### Problem
Write each line again exactly as it is, from the opening line of the records below through the one containing "[acquire_spinlock] and [release_spinlock]", and add nothing.

[Source records]
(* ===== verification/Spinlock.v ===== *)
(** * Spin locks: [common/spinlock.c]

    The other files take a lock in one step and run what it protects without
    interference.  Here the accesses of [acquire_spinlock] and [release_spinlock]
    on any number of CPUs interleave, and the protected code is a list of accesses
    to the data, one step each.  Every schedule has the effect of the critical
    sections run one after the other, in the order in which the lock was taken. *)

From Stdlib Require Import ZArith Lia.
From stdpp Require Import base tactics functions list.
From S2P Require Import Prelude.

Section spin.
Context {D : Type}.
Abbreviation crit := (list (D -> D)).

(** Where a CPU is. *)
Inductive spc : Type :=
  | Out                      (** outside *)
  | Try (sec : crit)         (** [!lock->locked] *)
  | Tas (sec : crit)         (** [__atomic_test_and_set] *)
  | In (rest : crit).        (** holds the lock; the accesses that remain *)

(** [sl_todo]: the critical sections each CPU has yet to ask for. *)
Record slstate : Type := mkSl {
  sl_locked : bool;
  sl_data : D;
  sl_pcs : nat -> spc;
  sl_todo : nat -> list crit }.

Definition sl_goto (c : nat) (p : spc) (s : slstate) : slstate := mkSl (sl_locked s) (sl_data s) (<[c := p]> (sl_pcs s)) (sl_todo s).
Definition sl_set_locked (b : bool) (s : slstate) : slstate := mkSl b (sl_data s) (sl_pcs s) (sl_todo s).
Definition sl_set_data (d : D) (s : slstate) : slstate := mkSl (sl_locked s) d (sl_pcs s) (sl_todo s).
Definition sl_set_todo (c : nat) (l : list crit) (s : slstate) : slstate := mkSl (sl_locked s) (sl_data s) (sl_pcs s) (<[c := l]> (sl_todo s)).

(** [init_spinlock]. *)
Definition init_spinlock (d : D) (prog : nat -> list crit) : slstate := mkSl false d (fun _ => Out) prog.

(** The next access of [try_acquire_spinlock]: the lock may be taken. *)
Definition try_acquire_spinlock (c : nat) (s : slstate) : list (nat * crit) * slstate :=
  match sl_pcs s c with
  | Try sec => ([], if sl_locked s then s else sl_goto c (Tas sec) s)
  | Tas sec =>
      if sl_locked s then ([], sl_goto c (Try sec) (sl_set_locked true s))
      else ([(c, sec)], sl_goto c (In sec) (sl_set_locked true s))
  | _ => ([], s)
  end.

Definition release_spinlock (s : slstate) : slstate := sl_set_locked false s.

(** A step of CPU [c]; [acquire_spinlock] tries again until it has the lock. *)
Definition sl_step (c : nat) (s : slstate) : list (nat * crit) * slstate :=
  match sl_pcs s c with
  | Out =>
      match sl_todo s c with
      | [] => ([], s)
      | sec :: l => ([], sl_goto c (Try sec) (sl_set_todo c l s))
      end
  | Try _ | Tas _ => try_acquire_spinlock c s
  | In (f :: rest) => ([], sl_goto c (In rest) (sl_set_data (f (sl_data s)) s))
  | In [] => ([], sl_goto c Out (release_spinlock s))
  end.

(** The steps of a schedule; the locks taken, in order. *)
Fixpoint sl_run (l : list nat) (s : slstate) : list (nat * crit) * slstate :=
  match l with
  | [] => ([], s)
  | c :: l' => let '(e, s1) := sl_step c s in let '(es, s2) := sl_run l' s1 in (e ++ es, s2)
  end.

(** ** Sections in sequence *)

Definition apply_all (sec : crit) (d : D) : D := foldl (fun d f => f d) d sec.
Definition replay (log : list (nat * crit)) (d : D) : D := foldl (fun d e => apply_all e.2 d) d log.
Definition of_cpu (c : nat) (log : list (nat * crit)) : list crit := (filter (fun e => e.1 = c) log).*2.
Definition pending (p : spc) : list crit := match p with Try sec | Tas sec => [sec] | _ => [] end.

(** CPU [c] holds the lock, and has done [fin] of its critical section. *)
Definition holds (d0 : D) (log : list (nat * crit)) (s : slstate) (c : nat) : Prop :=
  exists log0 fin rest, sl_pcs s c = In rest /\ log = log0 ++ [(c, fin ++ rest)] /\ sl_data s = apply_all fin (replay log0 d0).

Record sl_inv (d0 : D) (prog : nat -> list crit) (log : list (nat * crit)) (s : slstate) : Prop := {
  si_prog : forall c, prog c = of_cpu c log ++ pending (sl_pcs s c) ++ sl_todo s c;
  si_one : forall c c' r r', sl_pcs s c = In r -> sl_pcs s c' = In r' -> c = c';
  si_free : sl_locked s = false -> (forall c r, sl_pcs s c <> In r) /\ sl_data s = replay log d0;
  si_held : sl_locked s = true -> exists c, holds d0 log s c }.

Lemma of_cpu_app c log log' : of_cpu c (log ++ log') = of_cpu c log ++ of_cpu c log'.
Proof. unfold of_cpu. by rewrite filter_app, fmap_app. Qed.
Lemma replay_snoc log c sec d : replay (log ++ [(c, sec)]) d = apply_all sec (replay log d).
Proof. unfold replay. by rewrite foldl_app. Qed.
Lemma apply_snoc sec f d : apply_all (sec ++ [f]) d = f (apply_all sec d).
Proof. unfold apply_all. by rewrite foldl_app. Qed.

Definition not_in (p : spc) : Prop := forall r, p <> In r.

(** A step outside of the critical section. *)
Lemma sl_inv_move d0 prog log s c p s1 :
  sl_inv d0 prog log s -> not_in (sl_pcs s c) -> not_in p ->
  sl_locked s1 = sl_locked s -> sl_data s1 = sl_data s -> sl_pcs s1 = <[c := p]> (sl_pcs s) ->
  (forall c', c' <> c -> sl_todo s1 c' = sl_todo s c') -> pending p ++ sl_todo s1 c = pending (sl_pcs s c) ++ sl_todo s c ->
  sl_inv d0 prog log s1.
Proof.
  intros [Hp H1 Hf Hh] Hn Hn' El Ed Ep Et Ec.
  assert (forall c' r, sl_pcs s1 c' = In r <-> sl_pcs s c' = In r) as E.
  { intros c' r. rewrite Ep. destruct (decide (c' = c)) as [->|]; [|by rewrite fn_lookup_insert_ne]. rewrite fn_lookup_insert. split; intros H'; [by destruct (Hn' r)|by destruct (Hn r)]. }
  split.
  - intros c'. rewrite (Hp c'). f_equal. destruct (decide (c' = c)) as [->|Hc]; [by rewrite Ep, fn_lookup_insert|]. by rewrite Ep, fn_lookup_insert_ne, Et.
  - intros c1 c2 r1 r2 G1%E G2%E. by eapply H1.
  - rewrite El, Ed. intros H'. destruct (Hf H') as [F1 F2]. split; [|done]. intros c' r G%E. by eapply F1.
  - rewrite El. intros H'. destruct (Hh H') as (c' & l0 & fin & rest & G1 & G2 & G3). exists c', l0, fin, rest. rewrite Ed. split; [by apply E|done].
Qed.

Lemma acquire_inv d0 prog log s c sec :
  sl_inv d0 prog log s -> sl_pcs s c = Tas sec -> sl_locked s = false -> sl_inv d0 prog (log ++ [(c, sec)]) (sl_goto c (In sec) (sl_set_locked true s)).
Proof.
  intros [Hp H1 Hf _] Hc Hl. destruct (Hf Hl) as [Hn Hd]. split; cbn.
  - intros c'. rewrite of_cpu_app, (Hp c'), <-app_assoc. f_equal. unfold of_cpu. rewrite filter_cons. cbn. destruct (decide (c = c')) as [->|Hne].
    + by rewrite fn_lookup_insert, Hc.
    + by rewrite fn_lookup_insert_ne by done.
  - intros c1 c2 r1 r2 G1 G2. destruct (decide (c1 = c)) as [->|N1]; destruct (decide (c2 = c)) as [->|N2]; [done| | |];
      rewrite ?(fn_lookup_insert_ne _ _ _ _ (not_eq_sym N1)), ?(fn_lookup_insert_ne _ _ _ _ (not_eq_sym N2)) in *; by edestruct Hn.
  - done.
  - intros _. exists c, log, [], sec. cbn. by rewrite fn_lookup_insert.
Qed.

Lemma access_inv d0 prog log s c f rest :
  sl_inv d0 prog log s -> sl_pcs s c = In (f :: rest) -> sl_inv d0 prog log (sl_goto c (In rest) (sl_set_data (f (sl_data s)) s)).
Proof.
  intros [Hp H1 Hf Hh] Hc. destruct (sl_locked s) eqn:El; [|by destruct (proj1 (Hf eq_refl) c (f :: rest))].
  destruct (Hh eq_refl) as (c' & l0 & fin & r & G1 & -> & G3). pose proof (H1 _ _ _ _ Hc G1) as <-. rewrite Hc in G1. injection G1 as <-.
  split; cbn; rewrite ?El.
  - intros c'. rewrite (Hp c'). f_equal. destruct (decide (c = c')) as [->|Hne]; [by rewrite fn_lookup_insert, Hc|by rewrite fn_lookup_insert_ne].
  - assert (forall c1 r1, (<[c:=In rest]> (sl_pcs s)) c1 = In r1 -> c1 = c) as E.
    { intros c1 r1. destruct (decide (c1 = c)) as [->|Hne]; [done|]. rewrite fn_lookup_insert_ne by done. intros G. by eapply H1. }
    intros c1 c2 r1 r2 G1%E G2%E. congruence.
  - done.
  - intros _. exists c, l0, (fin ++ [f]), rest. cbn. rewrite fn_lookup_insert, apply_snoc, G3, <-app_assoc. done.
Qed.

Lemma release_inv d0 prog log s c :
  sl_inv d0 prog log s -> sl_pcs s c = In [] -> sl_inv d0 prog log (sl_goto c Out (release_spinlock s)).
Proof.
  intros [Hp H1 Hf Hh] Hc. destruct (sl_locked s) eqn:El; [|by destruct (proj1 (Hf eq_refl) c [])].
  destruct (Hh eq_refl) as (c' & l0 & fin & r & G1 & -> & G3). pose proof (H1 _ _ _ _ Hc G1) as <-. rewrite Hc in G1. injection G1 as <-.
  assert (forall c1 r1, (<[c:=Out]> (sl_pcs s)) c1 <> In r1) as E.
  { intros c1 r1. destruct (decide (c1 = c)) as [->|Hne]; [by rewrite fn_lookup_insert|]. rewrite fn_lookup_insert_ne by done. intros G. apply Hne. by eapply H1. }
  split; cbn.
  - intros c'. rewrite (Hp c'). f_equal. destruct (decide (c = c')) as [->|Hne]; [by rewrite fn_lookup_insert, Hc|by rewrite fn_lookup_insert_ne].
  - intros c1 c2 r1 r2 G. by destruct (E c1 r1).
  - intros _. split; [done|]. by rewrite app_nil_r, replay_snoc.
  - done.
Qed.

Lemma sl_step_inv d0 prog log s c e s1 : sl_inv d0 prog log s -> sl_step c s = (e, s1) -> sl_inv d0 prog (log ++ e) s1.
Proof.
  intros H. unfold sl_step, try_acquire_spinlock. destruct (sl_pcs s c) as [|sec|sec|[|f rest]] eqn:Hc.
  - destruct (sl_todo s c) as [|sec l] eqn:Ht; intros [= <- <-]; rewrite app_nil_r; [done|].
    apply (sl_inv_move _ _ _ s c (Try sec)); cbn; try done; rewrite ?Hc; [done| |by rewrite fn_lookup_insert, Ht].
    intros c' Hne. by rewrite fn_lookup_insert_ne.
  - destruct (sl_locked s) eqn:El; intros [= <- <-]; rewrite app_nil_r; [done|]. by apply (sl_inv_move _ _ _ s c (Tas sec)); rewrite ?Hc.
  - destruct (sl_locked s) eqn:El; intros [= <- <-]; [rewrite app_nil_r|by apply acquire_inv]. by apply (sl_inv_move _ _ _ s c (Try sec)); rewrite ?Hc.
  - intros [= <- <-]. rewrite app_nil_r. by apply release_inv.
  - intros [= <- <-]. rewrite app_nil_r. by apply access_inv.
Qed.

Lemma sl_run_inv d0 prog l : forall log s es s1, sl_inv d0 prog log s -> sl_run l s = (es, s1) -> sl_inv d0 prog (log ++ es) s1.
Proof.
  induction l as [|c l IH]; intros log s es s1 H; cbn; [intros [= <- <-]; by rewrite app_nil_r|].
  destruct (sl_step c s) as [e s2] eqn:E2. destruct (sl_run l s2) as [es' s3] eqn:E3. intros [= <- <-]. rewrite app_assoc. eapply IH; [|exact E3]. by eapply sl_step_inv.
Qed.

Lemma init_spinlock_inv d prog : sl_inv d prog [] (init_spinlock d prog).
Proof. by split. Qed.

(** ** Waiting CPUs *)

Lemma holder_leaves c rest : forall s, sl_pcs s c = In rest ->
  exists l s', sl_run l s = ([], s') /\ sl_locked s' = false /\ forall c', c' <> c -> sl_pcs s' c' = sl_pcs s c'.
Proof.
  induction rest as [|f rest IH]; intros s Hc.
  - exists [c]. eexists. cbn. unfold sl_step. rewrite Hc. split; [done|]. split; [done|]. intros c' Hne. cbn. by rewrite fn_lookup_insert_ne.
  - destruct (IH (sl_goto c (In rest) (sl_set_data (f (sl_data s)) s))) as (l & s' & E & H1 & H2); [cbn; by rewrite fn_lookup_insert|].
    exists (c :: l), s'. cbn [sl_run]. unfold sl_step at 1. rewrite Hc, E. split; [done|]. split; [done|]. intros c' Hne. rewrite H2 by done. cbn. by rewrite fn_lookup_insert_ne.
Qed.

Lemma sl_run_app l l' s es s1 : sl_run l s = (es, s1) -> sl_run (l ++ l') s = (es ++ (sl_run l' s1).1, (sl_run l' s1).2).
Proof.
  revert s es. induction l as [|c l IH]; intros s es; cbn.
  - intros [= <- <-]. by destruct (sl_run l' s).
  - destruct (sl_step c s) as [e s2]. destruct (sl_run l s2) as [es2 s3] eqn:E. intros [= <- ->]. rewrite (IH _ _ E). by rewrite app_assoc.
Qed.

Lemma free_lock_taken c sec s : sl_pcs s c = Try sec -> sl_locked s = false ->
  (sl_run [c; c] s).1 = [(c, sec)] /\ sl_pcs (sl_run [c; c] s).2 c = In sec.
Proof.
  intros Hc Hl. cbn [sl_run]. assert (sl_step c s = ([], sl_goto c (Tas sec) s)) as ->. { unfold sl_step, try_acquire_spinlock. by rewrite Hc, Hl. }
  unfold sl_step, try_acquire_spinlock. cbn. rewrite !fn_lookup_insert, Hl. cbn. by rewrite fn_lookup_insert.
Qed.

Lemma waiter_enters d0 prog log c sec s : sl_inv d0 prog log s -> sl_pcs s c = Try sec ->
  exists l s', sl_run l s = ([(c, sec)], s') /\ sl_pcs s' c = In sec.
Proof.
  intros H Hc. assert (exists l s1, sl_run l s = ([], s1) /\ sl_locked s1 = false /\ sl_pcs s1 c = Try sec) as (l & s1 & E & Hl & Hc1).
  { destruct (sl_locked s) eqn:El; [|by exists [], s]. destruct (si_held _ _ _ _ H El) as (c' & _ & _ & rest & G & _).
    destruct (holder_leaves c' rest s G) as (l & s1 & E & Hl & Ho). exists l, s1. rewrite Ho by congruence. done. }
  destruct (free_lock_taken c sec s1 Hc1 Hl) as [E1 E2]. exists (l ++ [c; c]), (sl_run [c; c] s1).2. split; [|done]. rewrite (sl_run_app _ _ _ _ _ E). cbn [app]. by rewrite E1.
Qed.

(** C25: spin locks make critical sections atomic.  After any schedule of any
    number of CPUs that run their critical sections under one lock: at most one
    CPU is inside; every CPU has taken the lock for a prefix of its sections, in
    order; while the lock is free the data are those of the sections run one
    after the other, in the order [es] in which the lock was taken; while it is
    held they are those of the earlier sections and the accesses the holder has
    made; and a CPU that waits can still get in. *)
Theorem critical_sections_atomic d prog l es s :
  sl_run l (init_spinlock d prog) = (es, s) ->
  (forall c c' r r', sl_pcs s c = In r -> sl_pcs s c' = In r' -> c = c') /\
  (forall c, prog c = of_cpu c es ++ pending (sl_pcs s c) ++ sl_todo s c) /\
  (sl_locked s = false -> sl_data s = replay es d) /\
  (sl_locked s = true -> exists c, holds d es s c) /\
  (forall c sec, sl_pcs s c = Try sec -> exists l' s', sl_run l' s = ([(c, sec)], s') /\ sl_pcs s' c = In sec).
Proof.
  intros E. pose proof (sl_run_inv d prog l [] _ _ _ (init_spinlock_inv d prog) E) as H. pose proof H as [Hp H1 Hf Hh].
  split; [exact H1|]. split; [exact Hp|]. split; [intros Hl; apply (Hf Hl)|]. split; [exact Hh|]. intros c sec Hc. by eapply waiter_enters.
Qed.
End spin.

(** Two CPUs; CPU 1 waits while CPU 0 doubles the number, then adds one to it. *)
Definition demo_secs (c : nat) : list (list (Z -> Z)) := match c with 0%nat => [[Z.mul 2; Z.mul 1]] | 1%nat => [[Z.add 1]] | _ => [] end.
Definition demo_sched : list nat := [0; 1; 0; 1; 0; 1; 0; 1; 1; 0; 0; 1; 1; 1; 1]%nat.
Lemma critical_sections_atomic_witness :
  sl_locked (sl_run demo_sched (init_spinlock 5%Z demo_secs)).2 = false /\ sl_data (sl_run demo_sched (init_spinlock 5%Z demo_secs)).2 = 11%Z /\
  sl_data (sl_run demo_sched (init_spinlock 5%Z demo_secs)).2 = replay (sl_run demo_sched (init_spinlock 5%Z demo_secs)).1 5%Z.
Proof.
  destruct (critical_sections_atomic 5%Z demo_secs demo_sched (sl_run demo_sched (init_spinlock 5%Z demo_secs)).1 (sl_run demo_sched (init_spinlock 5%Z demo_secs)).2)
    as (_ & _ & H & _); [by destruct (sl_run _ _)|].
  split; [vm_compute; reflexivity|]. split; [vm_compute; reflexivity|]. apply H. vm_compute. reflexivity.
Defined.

### Written solution
(* ===== verification/Spinlock.v ===== *)
(** * Spin locks: [common/spinlock.c]

    The other files take a lock in one step and run what it protects without
    interference.  Here the accesses of [acquire_spinlock] and [release_spinlock]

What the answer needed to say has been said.